Collected data:
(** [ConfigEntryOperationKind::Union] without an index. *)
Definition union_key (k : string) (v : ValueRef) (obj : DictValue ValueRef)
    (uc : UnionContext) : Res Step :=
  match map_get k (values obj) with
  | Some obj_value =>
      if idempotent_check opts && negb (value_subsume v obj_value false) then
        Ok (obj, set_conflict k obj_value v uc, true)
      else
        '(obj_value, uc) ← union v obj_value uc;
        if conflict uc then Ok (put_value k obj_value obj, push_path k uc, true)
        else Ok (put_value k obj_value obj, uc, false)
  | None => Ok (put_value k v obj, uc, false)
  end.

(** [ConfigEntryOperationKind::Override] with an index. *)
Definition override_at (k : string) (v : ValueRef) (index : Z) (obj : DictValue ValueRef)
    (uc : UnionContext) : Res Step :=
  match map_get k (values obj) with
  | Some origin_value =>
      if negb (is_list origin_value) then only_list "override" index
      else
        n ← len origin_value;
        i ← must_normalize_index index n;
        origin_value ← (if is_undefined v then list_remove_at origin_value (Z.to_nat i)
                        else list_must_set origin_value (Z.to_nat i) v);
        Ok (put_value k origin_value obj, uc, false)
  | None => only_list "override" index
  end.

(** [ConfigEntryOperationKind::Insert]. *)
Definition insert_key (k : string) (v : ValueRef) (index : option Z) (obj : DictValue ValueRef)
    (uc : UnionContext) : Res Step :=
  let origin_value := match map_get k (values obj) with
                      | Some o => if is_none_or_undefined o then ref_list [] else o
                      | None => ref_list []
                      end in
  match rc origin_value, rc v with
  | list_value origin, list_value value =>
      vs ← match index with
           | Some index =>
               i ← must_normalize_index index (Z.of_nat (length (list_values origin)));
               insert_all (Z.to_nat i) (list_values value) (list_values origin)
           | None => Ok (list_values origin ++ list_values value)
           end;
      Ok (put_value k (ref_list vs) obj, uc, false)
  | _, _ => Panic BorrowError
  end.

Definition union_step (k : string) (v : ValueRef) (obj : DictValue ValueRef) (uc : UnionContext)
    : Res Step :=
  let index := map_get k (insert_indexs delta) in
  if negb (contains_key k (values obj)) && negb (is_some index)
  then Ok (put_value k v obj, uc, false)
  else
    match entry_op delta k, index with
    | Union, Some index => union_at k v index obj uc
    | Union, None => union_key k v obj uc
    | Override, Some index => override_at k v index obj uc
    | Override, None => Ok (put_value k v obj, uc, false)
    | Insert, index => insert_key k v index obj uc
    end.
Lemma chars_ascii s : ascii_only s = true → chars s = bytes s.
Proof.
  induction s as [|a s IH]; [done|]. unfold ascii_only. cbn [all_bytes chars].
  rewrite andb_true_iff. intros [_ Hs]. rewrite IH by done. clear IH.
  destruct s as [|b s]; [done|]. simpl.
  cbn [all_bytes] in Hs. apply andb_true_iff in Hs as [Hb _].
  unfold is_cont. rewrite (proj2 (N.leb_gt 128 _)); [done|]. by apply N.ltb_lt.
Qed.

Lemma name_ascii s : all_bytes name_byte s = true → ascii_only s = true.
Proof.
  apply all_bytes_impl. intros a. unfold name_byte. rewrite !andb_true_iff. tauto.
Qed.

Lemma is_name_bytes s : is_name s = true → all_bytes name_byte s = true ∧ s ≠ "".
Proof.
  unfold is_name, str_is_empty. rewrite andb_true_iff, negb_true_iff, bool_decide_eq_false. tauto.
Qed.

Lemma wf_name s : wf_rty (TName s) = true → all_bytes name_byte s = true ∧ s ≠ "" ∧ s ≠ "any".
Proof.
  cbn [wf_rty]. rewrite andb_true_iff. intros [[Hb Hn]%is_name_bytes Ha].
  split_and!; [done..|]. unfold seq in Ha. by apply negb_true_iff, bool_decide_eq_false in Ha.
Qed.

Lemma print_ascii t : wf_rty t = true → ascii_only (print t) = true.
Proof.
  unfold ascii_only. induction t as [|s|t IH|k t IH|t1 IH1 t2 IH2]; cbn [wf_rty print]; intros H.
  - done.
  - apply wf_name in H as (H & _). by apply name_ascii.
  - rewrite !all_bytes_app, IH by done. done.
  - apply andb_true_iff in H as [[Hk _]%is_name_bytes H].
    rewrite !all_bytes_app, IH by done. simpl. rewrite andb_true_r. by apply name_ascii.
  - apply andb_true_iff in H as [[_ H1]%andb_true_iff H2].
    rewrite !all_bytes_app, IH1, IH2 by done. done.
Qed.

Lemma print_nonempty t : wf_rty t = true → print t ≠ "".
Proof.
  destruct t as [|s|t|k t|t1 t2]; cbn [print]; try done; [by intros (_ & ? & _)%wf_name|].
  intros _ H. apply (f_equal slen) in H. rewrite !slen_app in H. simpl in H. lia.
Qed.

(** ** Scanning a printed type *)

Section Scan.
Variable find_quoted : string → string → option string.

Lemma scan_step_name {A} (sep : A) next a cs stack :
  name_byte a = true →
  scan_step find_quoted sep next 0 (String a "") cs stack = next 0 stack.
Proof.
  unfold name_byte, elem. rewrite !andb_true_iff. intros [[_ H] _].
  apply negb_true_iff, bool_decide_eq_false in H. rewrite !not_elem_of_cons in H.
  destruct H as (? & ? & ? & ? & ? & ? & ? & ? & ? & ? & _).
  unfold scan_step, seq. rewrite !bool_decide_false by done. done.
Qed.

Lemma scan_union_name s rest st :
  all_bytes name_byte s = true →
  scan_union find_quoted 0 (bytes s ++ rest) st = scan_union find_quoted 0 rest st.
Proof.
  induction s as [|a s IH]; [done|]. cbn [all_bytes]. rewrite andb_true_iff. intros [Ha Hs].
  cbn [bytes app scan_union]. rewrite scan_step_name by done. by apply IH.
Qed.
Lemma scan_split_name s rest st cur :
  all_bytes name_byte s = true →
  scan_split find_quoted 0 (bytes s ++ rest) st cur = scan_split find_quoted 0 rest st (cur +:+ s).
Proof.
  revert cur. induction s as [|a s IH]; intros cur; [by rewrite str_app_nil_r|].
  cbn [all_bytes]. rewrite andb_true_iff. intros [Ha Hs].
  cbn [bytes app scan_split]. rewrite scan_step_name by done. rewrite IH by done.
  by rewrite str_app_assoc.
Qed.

▸ Exercise
Only the lines that contain the string "rest" should be copied from the entries above.

▸ Response box
Lemma scan_union_name s rest st :
  scan_union find_quoted 0 (bytes s ++ rest) st = scan_union find_quoted 0 rest st.
Lemma scan_split_name s rest st cur :
  scan_split find_quoted 0 (bytes s ++ rest) st cur = scan_split find_quoted 0 rest st (cur +:+ s).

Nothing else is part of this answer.